Katie arrives in the small beach town of Southport, North Carolina dragging along a small slice of her past while simultaneously bringing with her a meager sum of cash, roughly two pairs of short-shorts, a handful of varied aqua-colored flannels that coincidentally accent the turquoise of her eyes, and a fear to grow close with others. Despite her well-established mistrust, she soon grows acquainted with local storeowner and widower, Alex Wheatley (Duhamel), and his two young kids, Lexie and Josh.
I could nearly make out the scribble of Sparks’ pencil across the screen when a new plot twist would unfold, thinking to myself, “classic Sparks.” Only that man could pull off three major plot twists, a romance between a widower with multiple children and a woman roughly ten years younger than he, a knife fight where the woman stabs the man, a cancer sub-plot, some degree of jealousy between men over the protagonist, a mysterious lower-level character who doesn’t reveal his or her true self until roughly two minutes before the credits start to roll and a setting of a North Carolina beach town. Typical Sparks.

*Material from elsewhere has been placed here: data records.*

Lemma cstr_chars m a t : cstr m a t <-> chars m a t /\ mload 1 (a + len t) m = Some 0.
Proof.
  revert a. induction t as [|c t IH]; intros a; cbn [cstr chars length].
  - rewrite Z.add_0_r. tauto.
  - rewrite IH. replace (a + 1 + len t) with (a + Z.of_nat (S (length t))) by lia. tauto.
Qed.

Lemma chars_app m a s t : chars m a (s ++ t) <-> chars m a s /\ chars m (a + len s) t.
Proof.
  revert a. induction s as [|c s IH]; intros a; cbn [chars app length].
  - rewrite Z.add_0_r. tauto.
  - rewrite IH. replace (a + 1 + len s) with (a + Z.of_nat (S (length s))) by lia. tauto.
Qed.

Lemma chars_frame m m' a n b t :
  same_outside m m' a n -> disjoint b (len t) a n -> chars m b t -> chars m' b t.
Proof.
  intros Hs. revert b. induction t as [|c t IH]; intros b Hd; cbn [chars length] in *; [done|].
  intros (Hl & Hc & Ht). rewrite (mload_same_outside 1 b m m' a n Hs) by (unfold disjoint in Hd; lia).
  split; [done|]. split; [done|]. apply IH; [|done]. unfold disjoint in *. lia.
Qed.

(** Storing one character. *)
Lemma st_char d c m : mapped m d 1 -> 0 <= c < 256 ->
  exists m', st 1 d c m = Ok tt m' /\ mload 1 d m' = Some c /\ same_outside m m' d 1 /\ same_dom m m'.
Proof.
  intros Hm Hc. destruct (mstore_ok 1 d c m Hm) as (m' & E & Hl & Ho & Hd).
  exists m'. split; [exact (store_Some id (fun _ m => m) 1 d c m m' E)|]. split; [|done]. rewrite Hl. f_equal. apply Z.mod_small. lia.
Qed.

Lemma copy_n_run k d src i m t :
  cstr m (src + i) t -> mapped m (d + i) (len (take k t)) ->
  disjoint (d + i) (len (take k t)) (src + i) (len t + 1) ->
  exists m', copy_n k d src i m = Ok (i + len (take k t)) m' /\ chars m' (d + i) (take k t) /\
    same_outside m m' (d + i) (len (take k t)) /\ same_dom m m'.
Proof.
  revert i m t. induction k as [|k IH]; intros i m t Ht Hm Hd.
  - exists m. cbn. rewrite Z.add_0_r. split; [done|]. split; [done|]. split; [apply same_outside_refl|done].
  - cbn [copy_n]. mstep (ld_cstr _ _ _ Ht). destruct t as [|c t]; cbn [hd take length] in *.
    + exists m. cbn. rewrite Z.add_0_r. split; [done|]. split; [done|]. split; [apply same_outside_refl|done].
    + rewrite (truth_head _ _ _ _ Ht). pose proof (cstr_range _ _ _ Ht) as Hr.
      apply Forall_cons in Hr as [Hr _]. destruct Ht as (_ & Hc & Ht).
      destruct (st_char (d + i) c m) as (m1 & E1 & L1 & O1 & D1);
        [eapply mapped_sub; [exact Hm|lia|lia]|lia|]. mstep E1.
      destruct (IH (i + 1) m1 t) as (m2 & E2 & C2 & O2 & D2).
      * rewrite Z.add_assoc. eapply cstr_frame; [exact O1| |done]. unfold disjoint in *. lia.
      * eapply mapped_same_dom; [exact D1|]. eapply mapped_sub; [exact Hm|lia|lia].
      * unfold disjoint in *. lia.
      * exists m2. split; [rewrite E2; f_equal; lia|]. split; [|split; [|by etrans]].
        -- cbn [chars]. rewrite <- Z.add_assoc. split; [|done].
           rewrite (mload_same_outside 1 (d + i) m1 m2 _ _ O2) by lia. done.
        -- intros j Hj. rewrite O2, O1 by lia. done.
Qed.

Lemma copy_str_run fuel d src m t :
  cstr m src t -> mapped m d (len t + 1) -> disjoint d (len t + 1) src (len t + 1) ->
  (length t <= fuel)%nat ->
  exists m', copy_str fuel d src m = Ok tt m' /\ cstr m' d t /\
    same_outside m m' d (len t + 1) /\ same_dom m m'.
Proof.
  revert fuel d src m. induction t as [|c t IH]; intros fuel d src m Ht Hm Hd Hf; cbn [length] in *.
  - destruct (st_char d 0 m) as (m1 & E1 & L1 & O1 & D1); [done|lia|].
    exists m1. split; [|done]. destruct fuel; cbn [copy_str]; mstep (ld_cstr _ _ _ Ht); by mstep E1.
  - destruct fuel as [|fuel]; [lia|]. cbn [copy_str]. mstep (ld_cstr _ _ _ Ht). cbn [hd].
    pose proof (truth_head _ _ _ _ Ht) as Htr. pose proof (cstr_range _ _ _ Ht) as Hr.
    apply Forall_cons in Hr as [Hr _]. destruct Ht as (_ & Hc & Ht).
    destruct (st_char d c m) as (m1 & E1 & L1 & O1 & D1);
      [eapply mapped_sub; [exact Hm|lia|lia]|lia|]. mstep E1. rewrite Htr.
    destruct (IH fuel (d + 1) (src + 1) m1) as (m2 & E2 & C2 & O2 & D2).
    + eapply cstr_frame; [exact O1| |done]. unfold disjoint in *. lia.
    + eapply mapped_same_dom; [exact D1|]. eapply mapped_sub; [exact Hm|lia|lia].
    + unfold disjoint in *. lia.
    + lia.
    + exists m2. split; [done|]. split; [|split; [|by etrans]].
      * cbn [cstr]. split; [|done]. rewrite (mload_same_outside 1 d m1 m2 _ _ O2) by lia. done.
      * intros j Hj. rewrite O2, O1 by lia. done.
Qed.

(** * Search *)

Lemma match_run fuel m h n hs ns :
  cstr m h hs -> cstr m n ns -> (length hs <= fuel)%nat ->
  exists n' ns', match_loop fuel h n m = Ok n' m /\ cstr m n' ns' /\
    (ns' = [] <-> ns `prefix_of` hs).
Proof.
  revert fuel h n ns. induction hs as [|c hs IH]; intros fuel h n ns Hh Hn Hf.
  - exists n, ns. split; [destruct fuel; cbn [match_loop]; by mstep (ld_cstr _ _ _ Hh)|].
    split; [done|]. split; [intros ->; apply prefix_nil|]. by intros ->%prefix_nil_inv.
  - destruct fuel as [|fuel]; [cbn in Hf; lia|]. cbn [match_loop]. mstep (ld_cstr _ _ _ Hh).
    cbn [hd]. rewrite (truth_head _ _ _ _ Hh). cbn [negb]. mstep (ld_cstr _ _ _ Hn).
    destruct ns as [|d ns]; cbn [hd].
    + exists n, []. split; [done|]. split; [done|]. split; [intros _; apply prefix_nil|done].
    + rewrite (truth_head _ _ _ _ Hn). cbn [andb]. destruct (Z.eqb_spec c d) as [->|Hne].
      * destruct (IH fuel (h + 1) (n + 1) ns) as (n' & ns' & E & Hc & Hp);
          [by destruct Hh as (_ & _ & ?)|by destruct Hn as (_ & _ & ?)|cbn in Hf; lia|].
        exists n', ns'. split; [done|]. split; [done|]. rewrite Hp. split; [apply prefix_cons|].
        by intros ?%prefix_cons_inv_2.
      * exists n, (d :: ns). split; [done|]. split; [done|]. split; [done|].
        intros ?%prefix_cons_inv_1. congruence.
Qed.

As a warning, a handful of eye rolls are expected to occur at unrealistic Law & Order type cop scenes. The film will cause laughter when romance begins to bud into an awkward stage, tears when something happens to someone else non-specific (notice how you have to watch the movie to find out what I mean), sweating at intense scenes of fearful bike riding, and additional tears when you realize that Julianne Hough is not even attempting to resemble a model in a pair of Converse and a t-shirt, but she just simply does, even on her worst day.

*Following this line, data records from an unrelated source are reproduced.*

(* ===== verification/PrintfTheorems.v ===== *)
(** The properties of formatted output (printf.c), each with a concrete instance. *)
From Stdlib Require Import ZArith Lia.
From stdpp Require Import base list strings.
From S2P Require Import Prelude Printf PrintfProof.

Open Scope Z_scope.

(** * Reading a printed number back *)

Definition digit_ok (base c : Z) : bool :=
  (isdigit c || ((97 <=? c) && (c <=? 102))) && (digit_val c <? base).

Definition read_digits (base : Z) (t : text) : option Z :=
  match t with
  | [] => None
  | _ => if forallb (digit_ok base) t then Some (value base t) else None
  end.

Definition read_number (base : Z) (t : text) : option Z :=
  if at_cursor t =? chr_minus then Z.opp <$> read_digits base (tl t) else read_digits base t.

Lemma digit_ok_of base c : base <= 16 -> is_digit_of base c -> digit_ok base c = true.
Proof.
  intros Hb (d & Hd & Hc). unfold digit_ok.
  assert (d = 0 \/ d = 1 \/ d = 2 \/ d = 3 \/ d = 4 \/ d = 5 \/ d = 6 \/ d = 7 \/
    d = 8 \/ d = 9 \/ d = 10 \/ d = 11 \/ d = 12 \/ d = 13 \/ d = 14 \/ d = 15) as Hc' by lia.
  assert (Hall : digit_val c = d /\ (isdigit c || ((97 <=? c) && (c <=? 102)) = true)).
  { repeat (destruct Hc' as [->|Hc']; [vm_compute in Hc; injection Hc as <-; done|]).
    subst. vm_compute in Hc. injection Hc as <-; done. }
  destruct Hall as [-> ->]. cbn. apply Z.ltb_lt. lia.
Qed.

Lemma read_digits_spec base ds :
  2 <= base <= 16 -> ds <> [] -> Forall (is_digit_of base) ds ->
  read_digits base ds = Some (value base ds) /\ at_cursor ds <> chr_minus.
Proof.
  intros Hb Hne Hd. split.
  - unfold read_digits. destruct ds; [done|]. rewrite (proj2 (forallb_forall _ _)); [done|].
    intros c Hc. apply digit_ok_of; [lia|]. rewrite Forall_forall in Hd.
    apply Hd. by apply list_elem_of_In.
  - destruct Hd as [|c ds (d & Hd & Hc) _]; [done|]. cbn.
    destruct (digit_char d ltac:(lia)) as (c' & Hc' & H'). assert (c' = c) as -> by congruence. tauto.
Qed.

(** The value each conversion reads from its argument. *)
Definition conv_arg (cv : conv) (z : Z) : Z :=
  match cv with
  | CvD => swrap 32 z
  | CvU => u32 z
  | CvLD => swrap 64 z
  | CvX | CvLU | CvLX => u64 z
  end.

Lemma wrap_swrap w z : 0 < w -> wrap w (swrap w z) = wrap w z.
Proof.
  intros Hw. unfold wrap, swrap. rewrite Zminus_mod_idemp_l.
  f_equal. lia.
Qed.

Lemma u32_in_u64 z : u64 (swrap 64 (u32 z)) = u32 z.
Proof.
  rewrite wrap_swrap by lia. pose proof (wrap_range 32 z). apply wrap_small. lia.
Qed.

Lemma conv_magnitude cv z :
  let v := conv_value cv z in
  magnitude v (conv_signed cv) =
    (if conv_signed cv && (v <? 0) then - conv_arg cv z else conv_arg cv z) /\
  (conv_signed cv = true -> v = conv_arg cv z).
Proof.
  assert (H64 : forall z, swrap 64 (swrap 64 z) = swrap 64 z).
  { intros x. apply swrap_small; [lia|]. by apply swrap_range. }
  assert (H32 : swrap 64 (swrap 32 z) = swrap 32 z).
  { apply swrap_small; [lia|]. pose proof (swrap_range 32 z). lia. }
  pose proof (swrap_range 32 z). pose proof (swrap_range 64 z).
  unfold magnitude. destruct cv; cbn [conv_value conv_signed conv_arg andb];
    rewrite ?H32, ?H64; (split; [|done]).
  - destruct (Z.ltb_spec (swrap 32 z) 0); [done|]. apply wrap_small. lia.
  - apply u32_in_u64.
  - rewrite wrap_swrap by lia. apply wrap_wrap.
  - destruct (Z.ltb_spec (swrap 64 z) 0); [done|]. apply wrap_small. lia.
  - rewrite wrap_swrap by lia. apply wrap_wrap.
  - rewrite wrap_swrap by lia. apply wrap_wrap.
Qed.

Lemma conv_base_range cv : 2 <= conv_base cv <= 16.
Proof. destruct cv; cbn; lia. Qed.

Lemma conv_value_range cv z : - 2 ^ 63 <= conv_value cv z < 2 ^ 63.
Proof. destruct cv; apply (swrap_range 64); lia. Qed.

(** The text of a conversion without width: sign and digits, which read back. *)
Lemma conv_text cv z opt :
  truth (Z.land opt PRINT_0X) = false ->
  exists ds, num_text (conv_value cv z) (conv_base cv) (conv_signed cv) opt =
      (if conv_signed cv && (conv_value cv z <? 0) then [chr_minus] else []) ++ ds /\
    ds <> [] /\ Forall (is_digit_of (conv_base cv)) ds /\
    read_number (conv_base cv)
      (num_text (conv_value cv z) (conv_base cv) (conv_signed cv) opt) = Some (conv_arg cv z).
Proof.
  intros Hopt. destruct (number_text_spec (conv_value cv z) (conv_base cv) (conv_signed cv) opt)
    as (ds & E & Hne & Hv & Hd & _); [apply conv_base_range|apply conv_value_range|].
  destruct (read_digits_spec (conv_base cv) ds (conv_base_range cv) Hne Hd) as [Hr Hm].
  unfold num_text. rewrite E, Hopt. cbn [default app]. unfold id. exists ds.
  split; [done|]. split; [done|]. split; [done|].
  rewrite (proj1 (conv_magnitude cv z)) in Hv.
  destruct (conv_signed cv && (conv_value cv z <? 0)); cbn [app].
  - unfold read_number. cbn [at_cursor hd tl]. rewrite Z.eqb_refl, Hr, Hv. cbn. f_equal. lia.
  - unfold read_number. rewrite (proj2 (Z.eqb_neq _ _) Hm). by rewrite Hr, Hv.
Qed.

Lemma vprintf_loop_S {S} `{Output S} fuel c rest ap :
  c <> 0 ->
  vprintf_loop (S:=S) (Datatypes.S fuel) (c :: rest) ap =
  (r ← vprintf_step (c :: rest) ap; vprintf_loop fuel (r.1) (r.2)).
Proof. intros Hc. cbn [vprintf_loop at_cursor hd]. by rewrite (proj2 (truth_true c)). Qed.

(** * Properties *)

(** C18: vprintf prints a format made of literal text, integer conversions with flags and
    widths, pointers, characters, strings and percent signs as the reference renderer does:
    each piece in order, each argument used once, on every output that works. *)
Theorem vprintf_renders {S} `{Output S} items s :
  Forall valid_item items -> ready s ->
  exists s', vprintf (concat (item_format <$> items)) (concat (item_args <$> items)) s = Ok 0 s' /\
    ready s' /\ out s' = out s ++ (sent <$> concat (render <$> items)).
Proof. apply vprintf_emits. Qed.

Lemma vprintf_renders_witness :
  exists s', vprintf (S:=text)
      (concat (item_format <$> [Lit 88; Num true false 3 CvD 5; Percent; Ptr false false 0 255; Str None]))
      (concat (item_args <$> [Lit 88; Num true false 3 CvD 5; Percent; Ptr false false 0 255; Str None])) []
    = Ok 0 s' /\ ready (S:=text) s' /\ out (S:=text) s' = out (S:=text) [] ++ (sent (S:=text) <$> concat (render <$> [Lit 88; Num true false 3 CvD 5; Percent; Ptr false false 0 255; Str None])).
Proof.
  apply (vprintf_renders (S:=text) [Lit 88; Num true false 3 CvD 5; Percent; Ptr false false 0 255; Str None] []);
    [|done]. repeat constructor; done.
Defined.

(** C29: what a conversion without a width prints reads back as the argument, at the width
    and signedness of the conversion, in base 10 or 16: INT_MIN and UINT64_MAX included. *)
Theorem printed_number_reads_back {S} `{Output S} cv z s :
  ready s ->
  exists s' t, vprintf (chr_pct :: letters cv) [AInt z] s = Ok 0 s' /\
    ready s' /\ out s' = out s ++ (sent <$> t) /\ read_number (conv_base cv) t = Some (conv_arg cv z).
Proof.
  intros Hs. destruct (vprintf_emits [Num false false 0 cv z] s) as (s' & E & Hs' & Ho).
  - constructor; [cbn; unfold INT_MAX, chr_0; lia|constructor].
  - done.
  - exists s', (render (Num false false 0 cv z)). split; [|split; [done|split]].
    + rewrite <- E. unfold vprintf. cbn [fmap list_fmap concat item_format item_args].
      by rewrite !app_nil_r.
    + rewrite Ho. f_equal. f_equal. cbn [fmap list_fmap concat]. by rewrite app_nil_r.
    + destruct (conv_text cv z (pad_opt false) eq_refl) as (ds & _ & _ & _ & Hr).
      cbn [render field_width]. unfold in_field. cbn [Z.ltb Z.compare].
      replace (Z.to_nat _) with O by lia. by rewrite app_nil_r.
Qed.

Lemma printed_number_reads_back_witness :
  exists s' t, vprintf (S:=text) (chr_pct :: letters CvD) [AInt (2 ^ 31)] [] = Ok 0 s' /\
    ready (S:=text) s' /\ out (S:=text) s' = out (S:=text) [] ++ (sent (S:=text) <$> t) /\ read_number 10 t = Some (conv_arg CvD (2 ^ 31)).
Proof. apply (printed_number_reads_back (S:=text) CvD (2 ^ 31) []). exact I. Defined.

(** With zero padding a negative number narrower than its field comes out with the
    zeros before the sign: %05d of -42 prints 00-42, which does not read as a number. *)
Theorem zero_padded_negative {S} `{Output S} cv z width s :
  ready s -> conv_signed cv = true -> conv_arg cv z < 0 -> width <= INT_MAX - chr_0 ->
  Z.of_nat (length (num_text (conv_value cv z) 10 true ZERO_PADDING)) < width ->
  exists s' k ds, vprintf (chr_pct :: spec_text false true width ++ letters cv) [AInt z] s = Ok 0 s' /\
    out s' = out s ++ (sent <$> replicate (Datatypes.S k) chr_0 ++ chr_minus :: ds) /\
    read_number 10 (replicate (Datatypes.S k) chr_0 ++ chr_minus :: ds) = None.
Proof.
  intros Hs Hsig Hneg Hmax Hw. destruct (vprintf_emits [Num false true width cv z] s) as (s' & E & _ & Ho).
  - constructor; [cbn; lia|constructor].
  - done.
  - destruct (conv_text cv z (pad_opt true) eq_refl) as (ds & Et & _).
    assert (conv_base cv = 10) as Hb by (by destruct cv).
    rewrite (proj2 (conv_magnitude cv z) Hsig), Hsig, Hb in Et.
    rewrite (proj2 (conv_magnitude cv z) Hsig) in Hw.
    rewrite (proj2 (Z.ltb_lt _ _) Hneg) in Et. cbn [andb app pad_opt] in Et.
    set (t := num_text (conv_arg cv z) 10 true ZERO_PADDING) in *.
    exists s', (Z.to_nat (width - Z.of_nat (length t)) - 1)%nat, ds. split; [|split].
    + rewrite <- E. unfold vprintf. cbn [fmap list_fmap concat item_format item_args].
      by rewrite !app_nil_r.
    + rewrite Ho. f_equal. f_equal. cbn [fmap list_fmap concat render field_width]. rewrite app_nil_r.
      rewrite (proj2 (conv_magnitude cv z) Hsig), Hsig, Hb. cbn [pad_opt]. fold t.
      unfold in_field. rewrite (proj2 (Z.ltb_lt 0 width)) by lia.
      cbv zeta. change (truth (Z.land ZERO_PADDING ZERO_PADDING)) with true. cbn match.
      rewrite <- Et. f_equal. f_equal. lia.
    + unfold read_number. cbn [replicate app at_cursor hd]. change (chr_0 =? chr_minus) with false.
      cbn match. unfold read_digits. destruct (forallb _ _) eqn:Hall; [exfalso|done].
      rewrite forallb_forall in Hall.
      assert (Hin : In chr_minus (chr_0 :: replicate (Z.to_nat (width - Z.of_nat (length t)) - 1) chr_0 ++ chr_minus :: ds))
        by (right; apply in_or_app; right; by left).
      by specialize (Hall _ Hin).
Qed.

Lemma zero_padded_negative_witness :
  exists s' k ds, vprintf (S:=text) (chr_pct :: spec_text false true 5 ++ letters CvD) [AInt (-42)] []
      = Ok 0 s' /\
    out (S:=text) s' = out (S:=text) [] ++ (sent (S:=text) <$> replicate (Datatypes.S k) chr_0 ++ chr_minus :: ds) /\
    read_number 10 (replicate (Datatypes.S k) chr_0 ++ chr_minus :: ds) = None.
Proof.
  apply (zero_padded_negative (S:=text) CvD (-42) 5 []); [exact I|reflexivity|vm_compute..]; easy.
Defined.

(** A format that ends in a percent sign, after any literal text, is read past its
    terminator: vprintf prints the text, the percent sign and the terminating zero, and then
    steps over the end of the string. *)
Theorem trailing_percent_overruns {S} `{Output S} lits ap s :
  Forall (fun c => c <> 0 /\ c <> chr_pct) lits -> ready s ->
  exists s', vprintf (lits ++ [chr_pct]) ap s =
      Stop (Undef "cursor past the end of the format string") s' /\
    out s' = out s ++ (sent <$> lits ++ [chr_pct; 0]).
Proof.
  intros Hl Hs. unfold vprintf. rewrite length_app, Nat.add_comm. cbn [length Nat.add].
  revert s Hs. induction Hl as [|c lits [Hc0 Hcp] _ IH]; intros s Hs.
  - destruct (putchar_spec chr_pct s Hs) as (s1 & E1 & H1 & O1).
    destruct (putchar_spec 0 s1 H1) as (s2 & E2 & H2 & O2).
    exists s2. split; [|by rewrite O2, O1, <- app_assoc].
    cbn [app length]. rewrite vprintf_loop_S by done. apply bind_Stop. unfold vprintf_step, directive, dispatch. cbn [at_cursor hd].
    rewrite Z.eqb_refl.
    unfold fetch_digit, advance, mbind, M_bind, mret, M_ret. cbn. by rewrite E1, E2.
  - destruct (putchar_spec c s Hs) as (s1 & E1 & H1 & O1).
    destruct (IH s1 H1) as (s2 & E2 & O2). exists s2.
    split; [|by rewrite O2, O1, <- app_assoc].
    cbn [app length]. rewrite vprintf_loop_S by done.
    assert (Est : vprintf_step (c :: lits ++ [chr_pct]) ap s = Ok (lits ++ [chr_pct], ap) s1).
    { unfold vprintf_step. cbn [at_cursor hd]. rewrite (proj2 (Z.eqb_neq c chr_pct)) by done.
      unfold mbind, M_bind. by rewrite E1. }
    mstep Est. exact E2.
Qed.

Lemma trailing_percent_overruns_witness :
  exists s', vprintf (S:=text) (str "100" ++ [chr_pct]) [] [] =
      Stop (Undef "cursor past the end of the format string") s' /\
    out (S:=text) s' = out (S:=text) [] ++ (sent (S:=text) <$> str "100" ++ [chr_pct; 0]).
Proof. apply (trailing_percent_overruns (S:=text) (str "100") [] []); [repeat constructor; done|exact I]. Defined.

Above all, Safe Haven was entertaining and contained multiple unforeseen and astonishing plot twists. Perhaps the film initially struck me as mediocre and inescapably predictable, but one should raise the question as to why I chose to view the film. My flimsy reasons for watching it are few; but I am a girl with little will power to resist Josh Duhamel, especially in a film riddled with humor, teeth-whitened smiles, and an inspiring literary message. I awarded the film 3.5 stars on a scale of 5.